Several states are choosing not to implement a proposal by Donald Trump to reduce taxes on tips as part of his One Big Beautiful Bill Act.

The tipping culture in the US is distinct from many other countries, with service industry employees often depending on tips for the majority of their income. This setup varies across different states.

In certain states, businesses can legally pay tipped employees less than the federal minimum wage, provided that the total earnings, including tips, meet or exceed the minimum wage. Conversely, other states have regulations that require higher wages for tipped employees, but mandate that tips are shared among all staff, including those who don’t directly receive tips, such as kitchen staff.

Trump’s economic bill proposes tax relief for tipped workers, but this aspect will not be adopted by several states when the bill is enacted on January 1.

While some states are embracing the federal policy, others are opting for a more cautious approach. This is due to the fact that some states automatically incorporate federal tax codes, while others manage their state taxes independently and would need to pass state-level legislation to implement these changes.

Which states have expressed their intent not to adopt the federal policy?

New York leads the way, as Reuters reports that the state will require individuals to include tip or overtime deductions on their federal tax returns.

The rationale provided was the necessity to safeguard more than a billion dollars in annual revenue.

Despite this, a spokesperson for New York Governor Kathy Hochul did not completely dismiss the possibility of future action.

In their statement, the spokesperson mentioned: “We will continue finding ways to put money back in New Yorkers’ pockets and will evaluate federal changes in the context of the upcoming budget, just like red and blue states across the country.”

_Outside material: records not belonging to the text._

(* ===== verification/Lifecycle.v ===== *)
(** * The invocation transition table and restart recovery
    ([epitrope::lifecycle]) *)
From S2P Require Import Prelude Vocab Ids Epitrope.
Local Open Scope Z_scope.

(** [next_state]: the state a step leads to, or the illegal transition. *)
Definition next_state {V} (from : InvocationState) (step : Step) : result (Error V) InvocationState :=
  let to :=
    match from, step with
    | InvocationState.Planned, Step.Deny => Some InvocationState.Denied
    | InvocationState.Planned, Step.PersistIntent => Some InvocationState.IntentPersisted
    | InvocationState.IntentPersisted, Step.Dispatch => Some InvocationState.Dispatched
    | InvocationState.IntentPersisted, Step.Release
        (ReleaseReason.Abandoned | ReleaseReason.Revoked | ReleaseReason.Expired
         | ReleaseReason.Cancelled | ReleaseReason.DeadlineExceeded)
    | InvocationState.Dispatched, Step.Release
        (ReleaseReason.Revoked | ReleaseReason.Expired | ReleaseReason.Cancelled
         | ReleaseReason.DeadlineExceeded | ReleaseReason.ProducerUnavailable) =>
        Some InvocationState.Released
    | InvocationState.Dispatched, Step.CompleteTransfer => Some InvocationState.TransferComplete
    | (InvocationState.Dispatched | InvocationState.Published), Step.Settle => Some InvocationState.Settled
    | InvocationState.Dispatched, Step.MarkUnknownEffect => Some InvocationState.UnknownEffect
    | InvocationState.TransferComplete, Step.Publish => Some InvocationState.Published
    | _, _ => None
    end in
  ok_or to (Error.IllegalTransition from step).

(** [RecoveryAction], its first step, and [recovery_action]. *)
Module RecoveryAction.
Inductive RecoveryAction : Set :=
| ReleaseAbandoned
| MarkUnknownEffect
| RollForwardPublish
| RollForwardSettle.
End RecoveryAction.
Abbreviation RecoveryAction := RecoveryAction.RecoveryAction.
Definition recovery_step (a : RecoveryAction) : Step :=
  match a with
  | RecoveryAction.ReleaseAbandoned => Step.Release ReleaseReason.Abandoned
  | RecoveryAction.MarkUnknownEffect => Step.MarkUnknownEffect
  | RecoveryAction.RollForwardPublish => Step.Publish
  | RecoveryAction.RollForwardSettle => Step.Settle
  end.
Definition recovery_action (state : InvocationState) : option RecoveryAction :=
  match state with
  | InvocationState.IntentPersisted => Some RecoveryAction.ReleaseAbandoned
  | InvocationState.Dispatched => Some RecoveryAction.MarkUnknownEffect
  | InvocationState.TransferComplete => Some RecoveryAction.RollForwardPublish
  | InvocationState.Published => Some RecoveryAction.RollForwardSettle
  | _ => None
  end.

(** ** The step relation and its runs *)

Definition steps_to (from : InvocationState) (step : Step) (to : InvocationState) : Prop :=
  next_state (V := unit) from step = Ok to.

(** [Run from trace to]: the steps of [trace], in order, lead from [from] to
    [to]. *)
Inductive Run : InvocationState -> list Step -> InvocationState -> Prop :=
| Run_nil s : Run s [] s
| Run_cons s step s' trace s'' : steps_to s step s' -> Run s' trace s'' -> Run s (step :: trace) s''.

Lemma next_state_steps {V} from step to :
  next_state (V := V) from step = Ok to <-> steps_to from step to.
Proof. unfold steps_to, next_state. by rewrite !ok_or_Ok. Qed.

(** Decreases on every step: the number of durable boundaries left. *)
Definition rank (s : InvocationState) : nat :=
  match s with
  | InvocationState.Planned => 5
  | InvocationState.IntentPersisted => 4
  | InvocationState.Dispatched => 3
  | InvocationState.TransferComplete => 2
  | InvocationState.Published => 1
  | _ => 0
  end.

(** Case analysis on every legal step out of a state. *)
Ltac inv_step H :=
  unfold steps_to, next_state in H; apply ok_or_Ok in H;
  repeat match type of H with
  | context [match ?x with _ => _ end] => destruct x; try discriminate H
  end; injection H as <-.

(** The states each step leads from and to. *)
Lemma step_Dispatch s s' : steps_to s Step.Dispatch s' ->
  s = InvocationState.IntentPersisted /\ s' = InvocationState.Dispatched.
Proof. intros H. by inv_step H. Qed.
Lemma step_CompleteTransfer s s' : steps_to s Step.CompleteTransfer s' ->
  s = InvocationState.Dispatched /\ s' = InvocationState.TransferComplete.
Proof. intros H. by inv_step H. Qed.
Lemma step_Publish s s' : steps_to s Step.Publish s' ->
  s = InvocationState.TransferComplete /\ s' = InvocationState.Published.
Proof. intros H. by inv_step H. Qed.
Lemma step_Settle s s' : steps_to s Step.Settle s' ->
  (s = InvocationState.Dispatched \/ s = InvocationState.Published) /\ s' = InvocationState.Settled.
Proof. intros H. inv_step H; auto. Qed.
Lemma step_Release s reason s' : steps_to s (Step.Release reason) s' ->
  (s = InvocationState.IntentPersisted \/ s = InvocationState.Dispatched) /\ s' = InvocationState.Released.
Proof. intros H. inv_step H; auto. Qed.
Lemma step_MarkUnknownEffect s s' : steps_to s Step.MarkUnknownEffect s' ->
  s = InvocationState.Dispatched /\ s' = InvocationState.UnknownEffect.
Proof. intros H. by inv_step H. Qed.

Lemma steps_to_rank s step s' : steps_to s step s' -> (rank s' < rank s)%nat.
Proof. intros H. inv_step H; cbn; lia. Qed.

Lemma terminal_no_step s step s' : is_terminal s = true -> ~ steps_to s step s'.
Proof. intros Ht H. by inv_step H. Qed.

Lemma Run_rank s trace s' : Run s trace s' -> (length trace + rank s' <= rank s)%nat.
Proof. induction 1 as [|s st s' t s'' Hs%steps_to_rank _ IH]; cbn; lia. Qed.

(** Once the transfer is complete the only way is forward to settlement. *)
Lemma Run_forward s trace s' :
  Run s trace s' ->
  (s = InvocationState.TransferComplete -> s' ∈ [InvocationState.TransferComplete;
     InvocationState.Published; InvocationState.Settled]) /\
  (s = InvocationState.Published -> s' ∈ [InvocationState.Published; InvocationState.Settled]) /\
  (is_terminal s = true -> trace = [] /\ s' = s).
Proof.
  induction 1 as [s|s st s' t s'' Hs Hr (IH1 & IH2 & IH3)].
  { split; [intros ->; set_solver|]. split; [intros ->; set_solver|done]. }
  assert (is_terminal s = true -> False) as Hn by (intros Ht; by apply (terminal_no_step _ _ _ Ht) in Hs).
  split; [|split; [|by intros Ht; destruct (Hn Ht)]]; intros ->; inv_step Hs.
  - specialize (IH2 eq_refl). set_solver.
  - destruct (IH3 eq_refl) as [_ ->]. set_solver.
Qed.

(** Decides the facts about one concrete run. *)
Ltac by_run :=
  split_and!;
  [ reflexivity
  | repeat (econstructor; [reflexivity|]); constructor
  | cbn; lia | reflexivity | set_solver | try (by left) ].

(** ** Properties *)

(** Every run of the transition table ends: along any run the number of
    durable boundaries left strictly decreases, so an invocation takes at most
    five steps in all, a terminal state is final, and every other state has a
    step that is legal. *)
Theorem lifecycle_runs_end (s s' : InvocationState) (trace : list Step) :
  Run s trace s' ->
  (length trace <= 5)%nat /\
  (is_terminal s = true -> trace = [] /\ s' = s) /\
  ((exists step s'', steps_to s' step s'') <-> is_terminal s' = false).
Proof.
  intros Hr. pose proof (Run_rank _ _ _ Hr) as Hk. split; [destruct s; cbn in *; lia|].
  split; [by apply (Run_forward _ _ _ Hr)|]. split.
  - intros (st & s'' & Hs). destruct (is_terminal s') eqn:Ht; [|done].
    by apply (terminal_no_step _ _ _ Ht) in Hs.
  - unfold steps_to. destruct s'; try done; intros _.
    + by exists Step.Deny; eauto.
    + by exists Step.Dispatch; eauto.
    + by exists Step.Settle; eauto.
    + by exists Step.Publish; eauto.
    + by exists Step.Settle; eauto.
Qed.

(** No refund after the effect is durable: no run that passes through
    [TransferComplete] (B3) or [Published] (B4) ever releases the reservation,
    denies the call or marks it of unknown effect; it can only roll forward to
    [Settled]. *)
Theorem durable_effect_rolls_forward (mid s' : InvocationState) (after : list Step) :
  Run mid after s' ->
  mid = InvocationState.TransferComplete \/ mid = InvocationState.Published ->
  (forall reason, ~ (Step.Release reason ∈ after)) /\ ~ (Step.MarkUnknownEffect ∈ after) /\
  ~ (Step.Deny ∈ after) /\
  (is_terminal s' = true -> s' = InvocationState.Settled).
Proof.
  intros Hr Hm. assert (forall step, step ∈ after -> step = Step.Publish \/ step = Step.Settle) as Hst.
  { revert Hm. induction Hr as [|m st m' t s'' Hs Hr IH]; intros Hm step; [set_solver|].
    rewrite elem_of_cons. destruct Hm as [->| ->]; inv_step Hs; intros [->|Hin]; auto.
    destruct (Run_forward _ _ _ Hr) as (_ & _ & Hnil). destruct (Hnil eq_refl) as [-> _]. set_solver. }
  repeat split; try (intros; by intros []%Hst).
  destruct (Run_forward _ _ _ Hr) as (H3 & H4 & _). intros Ht.
  destruct Hm as [Hm|Hm]; [apply H3 in Hm|apply H4 in Hm]; set_solver.
Qed.

(** Restart recovery is complete and legal: a state has a recovery action
    exactly when it is a persisted, non-terminal one; the action's step is
    legal there; taking recovery steps reaches a terminal state in at most two
    steps, [Released] from B1, [UnknownEffect] from B2, [Settled] from B3 and
    B4, and a dispatched call is never dispatched again or released. *)
Theorem recovery_reaches_terminal (s : InvocationState) :
  ((exists a, recovery_action s = Some a) <-> is_durable s = true /\ is_terminal s = false) /\
  (forall a, recovery_action s = Some a ->
     exists s' trace s'', steps_to s (recovery_step a) s' /\
       Run s (recovery_step a :: trace) s'' /\ (length trace <= 1)%nat /\
       is_terminal s'' = true /\ ~ (Step.Dispatch ∈ recovery_step a :: trace) /\
       (trace = [] \/ exists a', recovery_action s' = Some a' /\ trace = [recovery_step a'])).
Proof.
  split.
  - destruct s; cbn; split; try (intros [? ?]; done); eauto; intros; by destruct_and?.
  - intros a Ha. destruct s; try done; injection Ha as <-; cbn [recovery_step].
    + exists InvocationState.Released, [], InvocationState.Released. by_run.
    + exists InvocationState.UnknownEffect, [], InvocationState.UnknownEffect. by_run.
    + exists InvocationState.Published, [Step.Settle], InvocationState.Settled. by_run.
      right. by exists RecoveryAction.RollForwardSettle.
    + exists InvocationState.Settled, [], InvocationState.Settled. by_run.
Qed.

California’s leadership has indicated no plans to implement the costs, stating the intention to use the funds for various programs.

The projected cost for California is approximately $3.2 billion.

A representative from the California Franchise Tax Board noted that ‘legislation would generally be required for California to conform to provisions within the federal One Big Beautiful Bill Act.’

Illinois is also opting to tax tips by requiring an ‘add-back’ for tax deductions related to tips or overtime.

An ‘add back’ refers to a tax adjustment ensuring that reported revenue truly reflects one’s earnings.

There are states like South Carolina, Iowa, North Dakota, Idaho, Montana, and Oregon that automatically align with federal tax regulations.

However, other states must formally adopt the federal policies at their state level.

This means that they won’t automatically take effect, although many states are considering adopting some provisions from Trump’s Big Beautiful Bill Act.